The term food is precisely defined and quoted as items used for drink or food for animals or humans and includes the items used as the ingredients in creating the items used in the food or drink. This helps define when a product is used primarily for the taste, nutrition, or aroma of a product, but it leaves room for interpretation.
An excellent example of this would be a food that contains calcium that may change bone density.
The FDA explicitly defines and quotes that Drug includes items used in the cure, mitigation, diagnosis, prevention, and treatment of illness in an animal or a human. animals.”
A perfect example is food created to improve joint function in your dog who is suffering from arthritis.
This distinction is important because of the benefits claimed by dog food manufacturers on the packaging. Certain dog goods are used as an all-inclusive diet that serves as food or a drug. In 2016 the FDA approved a Compliance Policy Guide that makes it possible to regulate certain products as both.
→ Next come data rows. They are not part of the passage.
(* ===== verification/LexerProofs.v ===== *)
(** * What the tokenizer does on a valid source

    The state of the lexer after the characters [d], with [t] to come, is [lexer_of d t].
    Every operation is a step between such states; [lexeme] says which texts a token kind
    may have and [layout] what may stand between tokens. *)

From Stdlib Require Import Strings.Byte Strings.Ascii Floats.SpecFloat.
From S2P Require Import Prelude Utf8 Chars Lexer.

(** ** Characters and byte offsets *)

Definition offs (d : list Z) : Z := lenZ (encode_chars d).

Lemma offs_app d t : offs (d ++ t) = offs d + offs t.
Proof. unfold offs. by rewrite encode_chars_app, lenZ_app. Qed.

Lemma offs_nonneg d : 0 <= offs d.
Proof. apply lenZ_nonneg. Qed.

Lemma char_indices_chars cs p :
  scalars cs ->
  length (char_indices (encode_chars cs) p) = length cs /\
  forall i, char_indices (encode_chars cs) p !! i =
            (fun c => (p + offs (take i cs), c)) <$> cs !! i.
Proof.
  intros H. revert p. induction H as [|c cs Hc _ IH]; intros p.
  { split; [done|]. intros i. by destruct i. }
  rewrite encode_chars_cons, (char_indices_encode c) by (by apply encode_utf8_spec).
  destruct (IH (p + lenZ (encode_utf8 c))) as [Hl Hi].
  split; [cbn [length]; by rewrite Hl|].
  intros [|i]; cbn [lookup list_lookup take].
  - cbn [fmap option_fmap option_map]. do 2 f_equal. change (offs []) with 0. lia.
  - rewrite Hi. destruct (cs !! i); [|done]. cbn [fmap option_fmap option_map].
    unfold offs. rewrite encode_chars_cons, lenZ_app. do 2 f_equal. lia.
Qed.

Lemma encoding_head c l : encoding c l -> exists b r, l = b :: r /\ is_continuation b = false.
Proof.
  intros [b0 E H|b0 b1 E ? H|b0 b1 b2 E ?? H|b0 b1 b2 b3 E ??? H];
    (do 2 eexists; split; [reflexivity|]); rewrite is_continuation_val, E;
    Z.div_mod_to_equations; lia.
Qed.
(** ** The decimal text of a binary64 ([Display for f64])

    The shortest digits that read back as the number and, of these, the nearest; a tie
    goes up. *)

Definition zeros (n : Z) : string := bytes_str (replicate (Z.to_nat n) "0"%byte).

(** [n / d] as an exact fraction, from a mantissa and an exponent. *)
Definition f64_fraction (m : positive) (e : Z) : Z * Z :=
  if 0 <=? e then (Zpos m * 2 ^ e, 1) else (Zpos m, 2 ^ (- e)).

(** [v * 10 ^ p] for a fraction [v]. *)
Definition scale10 (v : Z * Z) (p : Z) : Z * Z :=
  if 0 <=? p then (v.1 * 10 ^ p, v.2) else (v.1, v.2 * 10 ^ (- p)).

(** The [k] with [10 ^ (k - 1) <= v < 10 ^ k], near an estimate from the binary logarithm. *)
Definition decimal_exponent (v : Z * Z) : Z :=
  let est := (Z.log2 v.1 - Z.log2 v.2) * 30103 / 100000 in
  default est (snd <$> list_find (fun k => let w := scale10 v (- k) in w.1 < w.2)
                 [est - 1; est; est + 1; est + 2]).

(** The number [d * 10 ^ p] as a binary64. *)
Definition f64_of_decimal (d p : Z) : f64 :=
  let w := scale10 (d, 1) p in f64_ratio w.1 (Z.to_pos w.2).

Definition strip_zeros (d p : Z) : Z * Z :=
  Nat.iter 20 (fun '(d, p) => if (d =? 0) || negb (d mod 10 =? 0) then (d, p) else (d / 10, p + 1))
    (d, p).

(** The digits of [f = v] with [n] digits, when they read back as [f]. *)
Definition shortest_at (f : f64) (v : Z * Z) (k n : Z) : option (Z * Z) :=
  let w := scale10 v (n - k) in
  let q := w.1 / w.2 in
  let r := w.1 mod w.2 in
  let down := bool_decide (f64_of_decimal q (k - n) = f) in
  let up := bool_decide (f64_of_decimal (q + 1) (k - n) = f) in
  if up && (negb down || (w.2 <=? 2 * r)) then Some (strip_zeros (q + 1) (k - n))
  else if down then Some (strip_zeros q (k - n))
  else None.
All pet food must be labeled according to the FDA. Some states require additional labeling with the guidelines being set by the Association of American Feed Control Officials.
Labels must meet specific requirements for public sale. Dog food must be appropriately identified. All ingredients must be listed in order of usage, from most used to least used. The manufacturer’s name or place of business must also appear.
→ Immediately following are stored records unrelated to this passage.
(* ===== verification/ParserProofs.v ===== *)
(** * The parsers return on every source

    A weakest precondition for runs of the parser that neither panic nor run out of fuel,
    and for each parsing function the fact that it consumes tokens. *)

From Stdlib Require Import Strings.String Floats.SpecFloat.
From S2P Require Import Prelude Utf8 Chars Lexer LexerProofs Ast Parser.

(** The run returns a result in [Q] or an error. *)
Definition wp {A} (m : Parse.M A) (ps : Parser) (Q : A -> Parser -> Prop) : Prop :=
  match m ps with
  | (Ok a, ps') => Q a ps'
  | (Err _, _) => True
  | _ => False
  end.

Lemma wp_mono {A} (m : Parse.M A) ps (Q R : A -> Parser -> Prop) :
  wp m ps Q -> (forall a ps', Q a ps' -> R a ps') -> wp m ps R.
Proof. unfold wp. destruct (m ps) as [[] ?]; auto. Qed.

Lemma wp_bind {A B} (m : Parse.M A) (k : A -> Parse.M B) ps Q :
  wp m ps (fun a ps' => wp (k a) ps' Q) -> wp (m ≫= k) ps Q.
Proof. unfold wp. rewrite stM_bind_eq. by destruct (m ps) as [[] ?]. Qed.

Lemma wp_ret {A} (a : A) ps (Q : A -> Parser -> Prop) : Q a ps -> wp (mret a) ps Q.
Proof. done. Qed.

(** ** The token list of a lexed source *)

(** The list ends with its only end-of-source token, and the tokens the parser takes the
    source text of have one. *)
Record tokens_ok (src : string) (ts : list Token) : Prop := {
  ok_nonempty : ts ≠ [];
  ok_eof : forall i t, ts !! i = Some t -> is_Eof (kind t) = true <-> S i = length ts;
  ok_slice : forall t, t ∈ ts -> is_Eof (kind t) = false ->
    is_Some (str_slice src (tok_offset t) (tok_end t));
  ok_int : forall t n, t ∈ ts -> kind t = KInt n -> 0 <= n
}.

Record parser_ok (ps : Parser) : Prop := {
  pok_tokens : tokens_ok (psource ps) (tokens ps);
  pok_pos : (ppos ps < length (tokens ps))%nat
}.

(** The parser moved on, and at least to position [n]. *)
Record moved (n : nat) (ps ps' : Parser) : Prop := {
  mv_source : psource ps' = psource ps;
  mv_tokens : tokens ps' = tokens ps;
  mv_ok : parser_ok ps';
  mv_pos : (n <= ppos ps')%nat
}.

Lemma moved_refl ps : parser_ok ps -> moved (ppos ps) ps ps.
Proof. by constructor. Qed.

Lemma moved_trans n m ps1 ps2 ps3 : moved n ps1 ps2 -> moved m ps2 ps3 -> moved m ps1 ps3.
Proof. intros [] []. constructor; congruence || done. Qed.
Lemma entries_reads acc m i :
  g_entries acc m i -> (length i <= n)%nat ->
  accepts_n (length i) (eq KRBrace) (fun fuel => loop fuel (map_body pe) acc) i m.
Proof.
  induction 1 as [acc k x s v i Hx Hv|acc k x s v i c m its Hx Hv Hits IH]; intros Hl fuel Hf;
    cbn [length] in *.
  - eapply (loop_break _ (eq KRBrace)); [|lia].
    eapply (accepts_bind _ _ _ _ [x]); [by apply accepts_name|].
    rewrite <- (app_nil_r i). eapply accepts_entry; [exact Hx|apply Hpe; [lia|done]| |].
    + cbn. by intros k' <-.
    + apply accepts_no_comma. by intros k' <-.
  - rewrite length_app in *. cbn [length] in *.
    replace (x :: (KColon, s) :: i ++ (KComma, c) :: its)
      with ((x :: (KColon, s) :: i ++ [(KComma, c)]) ++ its)
      by (by rewrite <- !app_comm_cons, <- (assoc_L (++))).
    eapply (loop_next _ (length its)); [|apply IH; lia|lia].
    eapply (accepts_bind _ _ _ _ [x]); [by apply accepts_name|].
    eapply accepts_entry; [exact Hx|apply Hpe; [lia|done]| |apply accepts_comma].
    cbn. by intros k' ->.
Qed.

Lemma map_literal_reads P m i :
  g_map m i -> (length i <= n)%nat -> accepts P (Parse.parse_map_literal pe) i m.
Proof.
  intros H Hl. rewrite map_literal_eq. destruct H as [s1 s2|m i s1 s2 Hi]; apply accepts_expect.
  - eapply (accepts_check _ _ _ true); [cbn; by intros k ->|].
    apply (accepts_bind _ _ _ _ [] _ []); [apply accepts_ret|]. apply accepts_expect, accepts_ret.
  - cbn [length] in Hl. rewrite length_app in Hl. simpl in Hl.
    eapply (accepts_check _ _ _ false).
    { intros k Hk%nexts_split. eapply ident_not_symbol; [by eapply entries_head|done]. }
    eapply accepts_bind; [|apply accepts_expect, accepts_ret].
    eapply accepts_mono; [|apply (accepts_tokens_fuel _ (length i) (eq KRBrace));
      [done|apply entries_reads; [done|lia]]].
    cbn. by intros k ->.
Qed.

End map_literal.

Lemma expr_reads n l e its :
  g_expr l e its -> (length its <= n)%nat ->
  forall f, (n <= f)%nat -> reads_at l (pef f) e its.
Proof.
  revert l e its. induction (lt_wf n) as [n _ IHn].
  assert (forall f e i, (n <= f)%nat -> (length i < n)%nat -> g_expr 0 e i ->
    accepts (ends 0) (pef f) i e) as Hpe.
  { intros f e i Hf Hi He. apply pef_reads; [lia|]. intros f' Hf'.
    by apply (IHn (length i) Hi 0%nat e i He). }
  induction 1 as [l e its Hl _ IH|e1 op e2 i1 s i2 _ IH1 _ IH2|e p i s x _ IH Hx| | | |
    |k s1 s2 Hk|x s|x s1 s2| |v k Hx Hk|e i s1 s2 He _|m i Hm]; intros Hlen f Hf;
    try (apply reads_primary; intros P; apply accepts_kind_cons, accepts_bump_end).
  - apply reads_up; auto.
  - rewrite length_app in Hlen. simpl in Hlen.
    apply reads_binary; [apply IH1|apply IH2]; lia.
  - rewrite length_app in Hlen. simpl in Hlen. apply reads_property; [apply IH; lia|done].
  - apply reads_primary. intros P.
    apply accepts_kind_cons, accepts_bump, accepts_kind_cons, accepts_bump.
    unfold Parse.neg_i64. destruct (Z.eqb_spec k (- 2 ^ 63)); [done|]. apply accepts_ret.
  - apply reads_primary. intros P.
    apply accepts_kind_cons, accepts_bump, accepts_kind_cons, accepts_bump_end.
  - apply reads_primary. intros P. inversion Hx; subst. by apply primary_variable.
  - cbn [length] in Hlen. rewrite length_app in Hlen. simpl in Hlen.
    apply reads_primary. intros P. apply accepts_kind_cons, accepts_bump.
    eapply accepts_bind; [|apply accepts_expect, accepts_ret].
    eapply accepts_mono; [|apply (Hpe f e i); [done|lia|done]]. cbn. by intros k ->.
  - apply reads_primary. intros P.
    assert (exists s i', i = (KLBrace, s) :: i') as (s & i' & ->) by (inversion Hm; eauto).
    apply accepts_kind_cons. eapply accepts_bind_nil; [|apply accepts_ret].
    apply (map_literal_reads (pef f) n); [|done|done]. intros. by apply Hpe.
Qed.

Lemma accepts_expression e its :
  g_expr 0 e its -> accepts (ends 0) Parse.parse_expression its e.
Proof.
  intros H. apply accepts_fuel. intros fuel Hf. apply pef_reads; [lia|].
  intros f Hf'. by eapply expr_reads.
Qed.

Lemma accepts_map P m i : g_map m i -> accepts P Parse.parse_map i m.
Proof.
  intros H. apply (map_literal_reads _ (length i)); [|done|done].
  intros. by apply accepts_expression.
Qed.

End expressions.

(** ** Lists and optional parts *)

Section statements.
Context (src : string).
Abbreviation accepts := (accepts src).
Abbreviation accepts_n := (accepts_n src).

(** The elements of a list after the first, each behind a comma. *)
Inductive g_tail {A} (g : A -> list item -> Prop) : list A -> list item -> Prop :=
| gtl_nil : g_tail g [] []
| gtl_cons a i s l its : g a i -> g_tail g l its -> g_tail g (a :: l) ((KComma, s) :: i ++ its).

Lemma g_list_tail {A} (g : A -> list item -> Prop) l its :
  g_list g l its ->
  exists a i l' its', l = a :: l' /\ its = i ++ its' /\ g a i /\ g_tail g l' its'.
Proof.
  induction 1 as [a i Ha|a i s l its Ha _ (b & j & l' & its' & -> & -> & Hb & Ht)].
  - exists a, i, [], []. rewrite app_nil_r. split_and!; try done. constructor.
  - exists a, i, (b :: l'), ((KComma, s) :: j ++ its'). split_and!; try done. by constructor.
Qed.

Section lists.
Context {A : Type} (g : A -> list item -> Prop) (item_parser : Parse.M A) (F : TokenKind -> Prop).
Context (Hitem : forall a i, g a i -> accepts F item_parser i a) (HF : F KComma).

Lemma tail_next (P : TokenKind -> Prop) l its k :
  (forall k, P k -> F k) -> g_tail g l its -> nexts its P k -> F k.
Proof. intros HP [] Hk; [by apply HP|]. cbn in Hk. by subst k. Qed.

Lemma accepts_comma_separated (P : TokenKind -> Prop) acc l its :
  (forall k, P k -> F k /\ k ≠ KComma) -> g_tail g l its ->
  accepts_n (length its) P (fun fuel => loop fuel (fun list =>
    comma ← Parse.check KComma;
    if (comma : bool) then _ ← Parse.bump; x ← item_parser; mret (inl (list ++ [x]))
    else mret (inr list)) acc) its (acc ++ l).
Proof.
  intros HP Ht. revert acc. induction Ht as [|a i s l its Ha Ht IH]; intros acc fuel Hf.
  - rewrite app_nil_r. eapply loop_break; [|exact Hf].
    eapply (accepts_check _ _ _ false); [|apply accepts_ret].
    cbn. intros k [_ Hk]%HP. by destruct k.
  - cbn [length] in Hf. rewrite length_app in Hf.
    replace (acc ++ a :: l) with ((acc ++ [a]) ++ l) by (by rewrite <- (assoc_L (++))).
    eapply (loop_next _ (length its) _ _ _ (acc ++ [a]) ((KComma, s) :: i)); [|apply IH|lia].
    eapply (accepts_check _ _ _ true); [cbn; by intros k ->|]. apply accepts_bump.
    eapply accepts_bind_nil; [|apply accepts_ret].
    eapply accepts_mono; [|by apply Hitem].
    intros k Hk. eapply tail_next; [|exact Ht|exact Hk]. intros k' Hk'. by apply HP.
Qed.

(** An item and the rest of its list. *)
Lemma accepts_list {B} (P : TokenKind -> Prop) (mk : list A -> B) l its :
  (forall k, P k -> F k /\ k ≠ KComma) -> g_list g l its ->
  accepts P (x ← item_parser; xs ← Parse.comma_separated item_parser x; mret (mk xs)) its (mk l).
Proof.
  intros HP (a & i & l' & its' & -> & -> & Ha & Ht)%g_list_tail.
  eapply accepts_bind.
  - eapply accepts_mono; [|by apply Hitem]. intros k Hk.
    eapply tail_next; [|exact Ht|exact Hk]. intros k' Hk'. by apply HP.
  - eapply accepts_bind_nil; [|apply accepts_ret].
    apply (accepts_tokens_fuel _ (length its')); [done|].
    by apply (accepts_comma_separated P [a] l' its').
Qed.

(** The list loop that breaks when no comma follows an item. *)
Lemma accepts_comma_list (P : TokenKind -> Prop) acc l its :
  (forall k, P k -> F k /\ k ≠ KComma) -> g_list g l its ->
  accepts_n (length its) P (fun fuel => loop fuel (fun list =>
    x ← item_parser; Parse.comma_or_break (list ++ [x])) acc) its (acc ++ l).
Proof.
  intros HP Hl. revert acc. induction Hl as [a i Ha|a i s l its Ha _ IH]; intros acc fuel Hf.
  - eapply loop_break; [|lia]. eapply accepts_bind_nil.
    + eapply accepts_mono; [|by apply Hitem]. intros k Hk. by apply HP.
    + apply accepts_no_comma. intros k Hk. by apply HP.
  - rewrite length_app in Hf. cbn [length] in Hf.
    replace (acc ++ a :: l) with ((acc ++ [a]) ++ l) by (by rewrite <- (assoc_L (++))).
    replace (i ++ (KComma, s) :: its) with ((i ++ [(KComma, s)]) ++ its)
      by (by rewrite <- (assoc_L (++))).
    eapply (loop_next _ (length its) _ _ _ (acc ++ [a])); [|apply IH|lia].
    eapply accepts_bind; [|apply accepts_comma].
    eapply accepts_mono; [|by apply Hitem]. cbn. by intros k ->.
Qed.

End lists.

(** The sentences of [g] start with a token [k0]. *)
Definition starts {A} (k0 : TokenKind) (g : A -> list item -> Prop) : Prop :=
  forall a i, g a i -> exists s i', i = (k0, s) :: i'.

Lemma opt_next {A} k0 (g : A -> list item -> Prop) o i P k :
  starts k0 g -> g_opt g o i -> nexts i P k -> k = k0 \/ P k.
Proof.
  intros Hs [|a i' Ha] Hk; [by right|]. left. by destruct (Hs _ _ Ha) as (s & j & ->).
Qed.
Any statements made by the business, such as “promotes healthy teeth,” are also reviewed for accuracy by the FDA.
Congress amended the FD&C Act bypassing the FDA Food Safety Modernization Act (FSMA) in 2011. This makes it much easier to protect the public by preventing food contamination rather than responding to issues after the fact. This legislation relates to both human and pet foods.
Like human food facilities, food safety plans must be in place. There must be hazard analysis, and preventive controls are used in all companies that are registered as animal food facilities.
These registered companies are also required to adhere to and create standards during the food product’s processing, the packing, packaging of the food products, and finally, the food product’s safe holding.
Additives Are Approved and Supposedly Safe to Use
Many company’s use food additives in their products. An additive is anything that becomes or is a part of the food. Any company can submit a petition of food additives that proves its food is safe and no using unapproved additives in their product as that is majorly illegal.
In conclusion, the FDA does regulate the safe and lawful production of pet foods. However, the definitions of what can be included or approved are a lot more lackadaisical than we would think. That is why it is best to learn to read the ingredients and research the products you purchase for your family and your pets because our pets are our family.